Text Raïs Saleh | Photography Dexter Navy

In the late-afternoon haze of Luxor, dust shimmers like gold leaf as it rises from the galloping hooves of Arabian horses. Their riders, draped in flowing galabeyas and woven shawls, lean low, guiding their animals with an instinct that feels as established as the Nile itself. 

Amid the reverberations of flutes and the thrum of tribal drums, English-Egyptian photographer Dexter Navy found himself participating in a sacred drama, one steeped in the ageless Sufi mysticism, ancestral pride, and haunting memory of Egypt’s layered past.

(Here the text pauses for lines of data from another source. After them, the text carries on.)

(** Closing an open transport. *)
Lemma Close_ok `{!OrderlyApplication} t : open_inv t ->
  exists t', Close t = (Ok tt, t') /\ send_inv t' /\ transportClosed (transport t') = true /\
    Forall (fun p => Producer.closed p = true) (heap t') /\
    map Producer.id (heap t') = map Producer.id (heap t) /\
    told (calls (transport t')) ≡ₚ map Producer.id (filter (fun p => Producer.closed p = false) (heap t)).
Proof.
  intros Hoi. pose proof Hoi as [Ho [I1 I2 I3 I4 [I5 I5'] I6 I7]]. unfold Close.
  rewrite (bind_ok get _ _ _ _ eq_refl), Ho. set (t1 := with_transport (set_closed (transport t)) t).
  rewrite (bind_ok (on_transport (modify set_closed)) _ t t1 tt eq_refl). destruct (close_handler t1 I7) as (h & Eh & Hr & Hpc).
  rewrite (bind_ok _ _ _ _ _ Eh), (bind_ok get _ _ _ _ eq_refl).
  destruct (close_loop _ (listed_nodup _ Hoi) (with_sendHandler h t1)) as (t' & Erun & Ht & Hs & Hids & Hcl).
  { intros k n. exact (listed_elem t k n Hoi). }
  cbn [heap with_sendHandler with_transport t1] in Hids, Hcl, Hs.
  assert (calls (transport t') = calls (transport t) ++ map CallProducerTransportClose (map fst (map_to_list (producers t))))
    as Hcalls by (by rewrite Ht).
  assert (transportClosed (transport t') = true) as Hclosed by (by rewrite Ht). clear Ht.
  assert (Forall (fun p => Producer.closed p = true) (heap t')) as Hall.
  { apply Forall_lookup. intros n p' Hn. destruct (lookup_lt_is_Some_2 (heap t) n) as [p Hp].
    { apply lookup_lt_Some in Hn. by rewrite <- (length_map Producer.id), <- Hids, length_map. }
    destruct (Hcl n p Hp) as (p'' & Hn' & Hc). rewrite Hn in Hn'. injection Hn' as <-. rewrite Hc.
    destruct (Producer.closed p) eqn:Hcp; [done|]. apply bool_decide_eq_true_2.
    apply (list_elem_of_fmap_2 snd _ (Producer.id p, n)). by apply open_listed. }
  assert (told (calls (transport t')) = map fst (map_to_list (producers t))) as Htold.
  { by rewrite Hcalls, told_app, told_closes, (I5' Ho). }
  exists t'. split; [exact Erun|]. split_and!; [|done..|by rewrite Htold; apply closed_told]. split.
  - by rewrite Hids.
  - intros p Hp%in_ids. rewrite Hids in Hp. rewrite Hcalls, produced_app. apply elem_of_app. left.
    apply list_elem_of_fmap in Hp as (q & -> & Hq). by apply I2.
  - by rewrite Hclosed.
  - done.
  - rewrite Htold, Hclosed. split; [apply NoDup_fst_map_to_list|done].
  - unfold connected, view in *. cbn [fst snd] in *. rewrite Hcalls, Hs, accepted_app, accepted_closes, Nat.add_0_r.
    cbn [sendHandler with_sendHandler]. by rewrite Hr.
  - unfold view. by rewrite Hs.
Qed.

(** *** What never goes back *)

(** Producers stay where they are and keep their ids, what is closed stays
    closed, and the calls are only added to. *)
Definition aged (p p' : Producer.Producer) : Prop :=
  Producer.id p' = Producer.id p /\ Producer.localId p' = Producer.localId p /\
  (Producer.closed p = true -> Producer.closed p' = true).
Record later (t t' : SendTransport E) : Prop := {
  lt_heap : forall n p, heap t !! n = Some p -> exists p', heap t' !! n = Some p' /\ aged p p';
  lt_closed : transportClosed (transport t) = true -> transportClosed (transport t') = true;
  lt_calls : exists l, calls (transport t') = calls (transport t) ++ l;
}.
#[export] Instance aged_preorder : PreOrder aged.
Proof. split; [by intros p|]. intros p q r (H1 & H2 & H3) (K1 & K2 & K3). unfold aged. rewrite K1, K2. by split_and!; auto. Qed.
#[export] Instance later_preorder : PreOrder later.
Proof.
  split.
  - intros t. split; [|done|exists []; by rewrite app_nil_r]. intros n p Hn. by exists p.
  - intros t u v [H1 C1 (l1 & L1)] [H2 C2 (l2 & L2)]. split; [|auto|exists (l1 ++ l2); by rewrite L2, L1, app_assoc].
    intros n p Hn. destruct (H1 n p Hn) as (q & Hq & A1), (H2 n q Hq) as (r & Hr & A2). exists r. split; [done|by etrans].
Qed.

Lemma steady_later t t' : steady t t' -> later t t'.
Proof.
  intros [Hh _ _ [[Hc _ (l & El & _)] _ _]]. cbn in *. split; [|by rewrite Hc|by exists l].
  intros n p Hn. destruct (Forall2_lookup_l _ _ _ _ _ Hh Hn) as (p' & Hn' & Hi & Hl & Hcl).
  exists p'. split; [done|]. unfold aged. by rewrite Hi, Hl, Hcl.
Qed.
Lemma keeps_steady_later {A} (m : M (SendTransport E) A) : keeps steady m -> keeps later m.
Proof. intros Hm t. apply steady_later, Hm. Qed.
Lemma on_sendHandler_later {A} (m : M (Transport * SendHandler.SendHandler E) A) :
  keeps (of_handler handled) m -> keeps later (on_sendHandler m).
Proof. intros Hm. by apply keeps_steady_later, on_sendHandler_steady. Qed.
Lemma tell_later {A} c (answer : list call -> outcome A) : keeps later (on_transport (tell c answer)).
Proof. intros t. split; [|done|by exists [c]]. intros n p Hn. by exists p. Qed.
Lemma with_producers_later f : keeps later (modify (fun t => with_producers (f t) t)).
Proof. intros t. split; [|done|exists []; by rewrite app_nil_r]. intros n p Hn. by exists p. Qed.
Lemma set_closed_later : keeps later (on_transport (modify set_closed)).
Proof. intros t. split; [|done|exists []; by rewrite app_nil_r]. intros n p Hn. by exists p. Qed.
Lemma push_later p t : later t (push p t).
Proof.
  split; [|done|exists []; by rewrite app_nil_r]. intros n q Hn. exists q. split; [|done]. cbn. by apply lookup_app_l_Some.
Qed.
Hint Resolve on_sendHandler_later tell_later with_producers_later set_closed_later : keeps.

(** With the producer that is running beside. *)
Definition plater (s s' : SendTransport E * Producer.Producer) : Prop := later s.1 s'.1 /\ aged s.2 s'.2.
#[export] Instance plater_preorder : PreOrder plater.
Proof. split; [by intros s|]. intros s t u [H1 P1] [H2 P2]. split; by etrans. Qed.
Lemma psteady_plater {A} (m : M (SendTransport E * Producer.Producer) A) : keeps psteady m -> keeps plater m.
Proof. intros Hm s. destruct (Hm s) as [H1 (H2 & H3 & H4)]. split; [by apply steady_later|]. unfold aged. by rewrite H2, H3, H4. Qed.
Lemma on_owner_plater {A} (m : M (SendTransport E) A) : keeps later m -> keeps plater (Producer.on_owner m).
Proof. intros Hm. eapply keeps_zoom; [apply _|exact Hm|]. by intros s t t' [= <-] Hs; split. Qed.
Lemma mark_closed_plater : keeps plater (Producer.set_this Producer.mark_closed).
Proof. intros s. by split. Qed.
Lemma this_plater : keeps plater Producer.this.
Proof. unfold Producer.this. keep. Qed.
Hint Resolve on_owner_plater mark_closed_plater this_plater : keeps.

Lemma on_producer_later {A} n (m : M (SendTransport E * Producer.Producer) A) : keeps plater m -> keeps later (on_producer n m).
Proof.
  intros Hm t. unfold on_producer. destruct (heap t !! n) as [p|] eqn:Hn; [|done].
  specialize (Hm (t, p)). destruct (m (t, p)) as [o [t' p']]. destruct Hm as [[Hh Hc Hl] Ha]. cbn in *.
  split; [|done..]. intros k q Hk. cbn. destruct (decide (n = k)) as [<-|Hne].
  - rewrite Hn in Hk. injection Hk as <-. destruct (Hh n p Hn) as (r & Hr & _). exists p'.
    split; [|done]. apply list_lookup_insert_eq. by eapply lookup_lt_Some.
  - rewrite list_lookup_insert_ne by done. by apply Hh.
Qed.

Originally published in Dazed MENA Issue 02| Order Here

Shot across two equestrian events – the first in Luxor, the second in Beheira – Navy’s recent body of work is a visual hymn to the Egyptian spirit. These are not staged portraits or distant observations, but intimate glimpses of a culture where man and beast move as one, enacting rituals that bind them to their ancestors and to each other.

“The Arabian horse is a symbol of freedom and power,” reflects Navy. “I’ve always been obsessed with how ancient Egyptians used animals as metaphors. Shooting this project felt like tapping into that energy—symbols becoming real again.”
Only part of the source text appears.